CA RENNES (4e ch.), 3 novembre 2016 : RG n° 13/02237 ; arrêt n° 427

Publication : Jurica

 

Extrait : « Le mandat de l'espèce comprend une clause d'exclusivité et une clause pénale mentionnées toutes deux en caractère gras. Le mandat est en outre limité à une durée de trois mois au-delà de laquelle il peut être dénoncé à tout moment, et ceci dans la limite totale d'une année. A la suite de la résiliation du mandat le mandataire bénéficie d'une protection pendant laquelle le mandant s'engage à ne pas acquérir sans son intermédiaire l'un des biens figurant au mandat. Cette protection, qui a pour finalité d'éviter une résiliation destinée à contourner l'obligation de rémunération de l'agent immobilier, est enfermée dans un délai de 15 mois.

Dès lors que ces clauses sont enfermées dans un délai raisonnable. Elles ne confèrent au contrat aucun déséquilibre manifeste entre les droits et obligations de chaque partie et ne présente pas de caractère abusif. »

 

RÉPUBLIQUE FRANÇAISE

AU NOM DU PEUPLE FRANÇAIS

 

COUR D’APPEL DE RENNES

QUATRIÈME CHAMBRE

ARRÊT DU 3 NOVEMBRE 2016

 

ÉLÉMENTS D’IDENTIFICATION DE LA DÉCISION       (N.B. : mention ne figurant pas sur l’original)

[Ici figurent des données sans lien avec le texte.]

Lemma store_write_next s off buf s' r :
  0 ≤ off → len (st_bytes s) ≤ MAX_STORE_BYTES → store_write s off buf = (s', r) →
  store_next s s' ∧
  (∀ lo hi, 0 ≤ lo → hi ≤ len (st_bytes s) → hi ≤ off ∨ off + len buf ≤ lo →
     agree lo hi (st_bytes s) (st_bytes s')).
Proof.
  intros H0 Hmax (Hb & Hl & He & Hm & Hf)%store_write_frame; [|done].
  split; [split_and!; [done|lia|lia|done]|].
  intros lo hi ? ? ? o n ? ? ?. apply Hf; lia.
Qed.

Lemma uring_write_next s off buf s' r :
  0 ≤ off → len (st_bytes s) ≤ MAX_STORE_BYTES → len buf < 2 ^ 32 →
  uring_write_all s off buf = (s', r) →
  store_next s s' ∧
  (∀ lo hi, 0 ≤ lo → hi ≤ len (st_bytes s) → hi ≤ off ∨ off + len buf ≤ lo →
     agree lo hi (st_bytes s) (st_bytes s')).
Proof.
  intros H0 Hmax Hlen. unfold uring_write_all. rewrite wrap_small by (unfold fits; lia).
  destruct (len buf <=? MAX_RW_COUNT).
  - rewrite take_ge by lia. by apply store_write_next.
  - destruct (store_write s off _) as [s1 r1] eqn:Hw. intros [= <- _].
    apply store_write_next in Hw as [Hn Hag]; [|done..]. split; [done|].
    intros lo hi ? ? ?. apply Hag; [done..|]. rewrite length_take. lia.
Qed.

Lemma uring_write_Ok s off buf s' :
  len buf < 2 ^ 32 → uring_write_all s off buf = (s', Ok tt) →
  store_write s off buf = (s', Ok tt) ∧ len buf ≤ MAX_RW_COUNT.
Proof.
  intros Hlen. unfold uring_write_all. rewrite wrap_small by (unfold fits; lia).
  destruct (Z.leb_spec (len buf) MAX_RW_COUNT); [by rewrite take_ge by lia|by destruct (store_write _ _ _)].
Qed.

(** The space an append of [payload] needs: within one submission, within the span. *)
Definition append_room (a : DriveArena) (payload_len : Z) : Prop :=
  let next := da_write_head a + 4096 + (payload_len + 4095) / 4096 * 4096 in
  4096 + (payload_len + 4095) / 4096 * 4096 ≤ MAX_RW_COUNT ∧
  match da_arena_len_bytes a with
  | Some l => next ≤ l
  | None => da_arena_offset_bytes a + next ≤ MAX_STORE_BYTES
  end.

Lemma align_up_div p dlen :
  0 ≤ p → dlen mod 4096 = 0 → p ≤ dlen < p + 4096 → (p + 4095) / 4096 * 4096 = dlen.
Proof.
  intros. pose proof (Z.div_mod dlen 4096 ltac:(lia)).
  pose proof (Z.div_mod (p + 4095) 4096 ltac:(lia)).
  pose proof (Z.mod_pos_bound (p + 4095) 4096 ltac:(lia)). lia.
Qed.

Definition span_room (a : DriveArena) (next : Z) : Prop :=
  match da_arena_len_bytes a with
  | Some l => next ≤ l
  | None => True
  end.

(** The three ways an append ends: refused before any write, failed in the frame write,
    or frame and header both written. *)
Lemma append_frame_write_cases cfg a m n kind payload dlen a1 r :
  arena_inv cfg a m n → len payload + 8192 ≤ 2 ^ 32 →
  align_up_u64 (len payload) KIX_IO_ALIGN = Ok dlen → dlen mod 4096 = 0 →
  len payload ≤ dlen < len payload + 4096 →
  append_frame_write kind payload a = (a1, r) →
  let next := da_write_head a + (4096 + dlen) in
  (is_Ok r = false ∧ a1 = a) ∨
  (∃ s1, is_Ok r = false ∧ a1 = with_store a s1 ∧ span_room a next ∧
     uring_write_all (da_store a) (da_arena_offset_bytes a + da_write_head a)
       (frame_bytes kind payload dlen) = (s1, r ≫= λ _, Ok tt)) ∨
  (∃ s1 s2, r = Ok next ∧ a1 = with_store a s2 ∧ span_room a next ∧ dlen ≤ MAX_RW_COUNT ∧
     store_write (da_store a) (da_arena_offset_bytes a + da_write_head a)
       (frame_bytes kind payload dlen) = (s1, Ok tt) ∧
     store_write s1 (da_arena_offset_bytes a)
       (encode_arena_header (arena_header_new (da_drive_id a) (da_arena_len_bytes a) next)) =
       (s2, Ok tt)).
Proof.
  intros I Hp Hal Hm Hle. pose proof (ai_wf _ _ _ _ I) as W.
  rewrite (append_frame_write_run kind payload a dlen) by (done || lia).
  pose proof (len_frame_bytes kind payload dlen ltac:(lia)) as Hlf.
  pose proof (aw_head_in _ _ W). pose proof (aw_head _ _ W). pose proof (aw_offset_nonneg _ _ W).
  pose proof (aw_capacity _ _ W).
  destruct (next ← _; _ ← _; _) as [nx|e] eqn:Hnext; [|intros [= <- <-]; by left].
  intros Hrun next. right.
  apply result_bind_Ok in Hnext as (? & [-> Hov]%ok_or_Ok%checked_add_Some & Hnext).
  apply result_bind_Ok in Hnext as ([] & Hsp%span_check_Ok & <-%Ok_inj).
  destruct (uring_write_all _ _ (frame_bytes _ _ _)) as [s1 r1] eqn:Hw1.
  pose proof Hw1 as [(_ & Hl1 & _) _]%uring_write_next; [|lia..].
  destruct r1 as [[]|e1]; [|injection Hrun as <- <-; left; by exists s1].
  apply uring_write_Ok in Hw1 as [Hw1 Hrw]; [|lia].
  rewrite store_write_in in Hrun by (rewrite len_encode_arena_header; lia).
  injection Hrun as <- <-. right. exists s1. eexists. split_and!; try done; [lia|].
  apply store_write_in. rewrite len_encode_arena_header. lia.
Qed.

Lemma append_frame_inv cfg a m n kind payload m' a' r :
  arena_inv cfg a m n → 0 < len payload → len payload + 8192 ≤ 2 ^ 32 →
  apply_payload kind payload m = Some m' →
  append_frame kind payload a = (a', r) →
  (r = Ok tt ∧ arena_inv cfg a' m' (n + 1)) ∨ (is_Ok r = false ∧ arena_inv cfg a' m n).
Proof.
  intros I Hp0 Hp Hap. pose proof (ai_wf _ _ _ _ I) as W.
  destruct (align_up_spec (len payload)) as (dlen & Hal & Hm & Hle); [lia|lia|].
  pose proof (len_frame_bytes kind payload dlen ltac:(lia)) as Hlf.
  pose proof (aw_head_in _ _ W). pose proof (aw_head _ _ W). pose proof (aw_offset_nonneg _ _ W).
  pose proof (aw_capacity _ _ W). rewrite append_frame_eq.
  destruct (append_frame_write kind payload a) as [a1 r1] eqn:Hw.
  destruct (append_frame_write_cases cfg a m n kind payload dlen a1 r1)
    as [[Hr ->]|[(s1 & Hr & -> & _ & Hw1)|(s1 & s2 & -> & -> & Hsp & Hrw & Hw1 & Hw2)]]; try done.
  - destruct r1; [done|]. intros [= <- <-]. by right.
  - destruct r1; [done|]. intros [= <- <-]. right. split; [done|].
    apply uring_write_next in Hw1 as [Hn1 Ha1]; [|lia..]. apply (arena_inv_moved _ _ _ _ _ I Hn1);
      [apply (Ha1 (da_arena_offset_bytes a) (da_arena_offset_bytes a + 4096))|apply Ha1]; lia.
  - intros [= <- <-]. left. split; [done|].
    pose proof Hw1 as [Hn1 Ha1]%store_write_next; [|lia..]. pose proof Hn1 as (_ & Hl1 & _).
    pose proof Hw2 as [Hn2 Ha2]%store_write_next; [|lia..].
    apply store_write_Ok in Hw1 as (_ & _ & Hlen1 & Hs1 & _); [|lia].
    apply store_write_Ok in Hw2 as (_ & _ & Hlen2 & Hs2 & _); [|lia]. rewrite len_encode_arena_header in *.
    rewrite Hlf in Hs1.
    rewrite <-(Ha2 (da_arena_offset_bytes a + da_write_head a)
                 (da_arena_offset_bytes a + da_write_head a + (4096 + dlen))) in Hs1 by lia.
    apply slice_app_iff in Hs1 as [Hfh Hfp]; [|apply len_encode_frame_header|lia].
    eapply (arena_inv_extend cfg a m n (store_sync s2) kind payload _ dlen); try done.
    + eapply store_next_trans; [exact Hn1|]. done.
    + lia.
    + cbn. lia.
    + intros o k ? ? ?. rewrite (Ha2 o (o + k)), (Ha1 o (o + k)) by lia. done.
Qed.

R.G. n° 13/02237. Arrêt n° 427.

COMPOSITION DE LA COUR LORS DU DÉLIBÉRÉ :

Président : Monsieur Louis-Denis HUBERT, Président de chambre,

Assesseur : Madame Christine GROS, Conseiller,

Assesseur : Madame Sylvie REBE, Conseiller,

GREFFIER : Madame Françoise BERNARD, lors des débats et lors du prononcé

DÉBATS : A l'audience publique du 28 juin 2016, devant Madame Christine GROS, magistrat rapporteur, tenant seule l'audience, sans opposition des représentants des parties, et qui a rendu compte au délibéré collégial

ARRÊT : Contradictoire, prononcé publiquement le 3 novembre 2016 par mise à disposition au greffe, date indiquée à l'issue des débats : 20 Octobre 2016 prorogée au 3 novembre 2016

 

APPELANTE :

Société LORI STRIM SARL exerçant sous l'enseigne AGENCE LE BEC IMMOBILIER

prise en la personne de son gérant domicilié audit siège, Représentée par Maître Bertrand G. de la SCP G. -D., Postulant, avocat au barreau de RENNES, Représentée par Maître Emmanuelle LE J., Plaidant, avocat au barreau de LORIENT

 

INTIMÉS :

Madame X.

Représentée par Maître Bruno L. de la SELARL LQH, Plaidant/Postulant, avocat au barreau de LORIENT

Monsieur Y.

Représenté par Maître Bruno L. de la SELARL LQH, Plaidant/Postulant, avocat au barreau de LORIENT

 

EXPOSÉ DU LITIGE                                                           (N.B. : mention ne figurant pas sur l’original)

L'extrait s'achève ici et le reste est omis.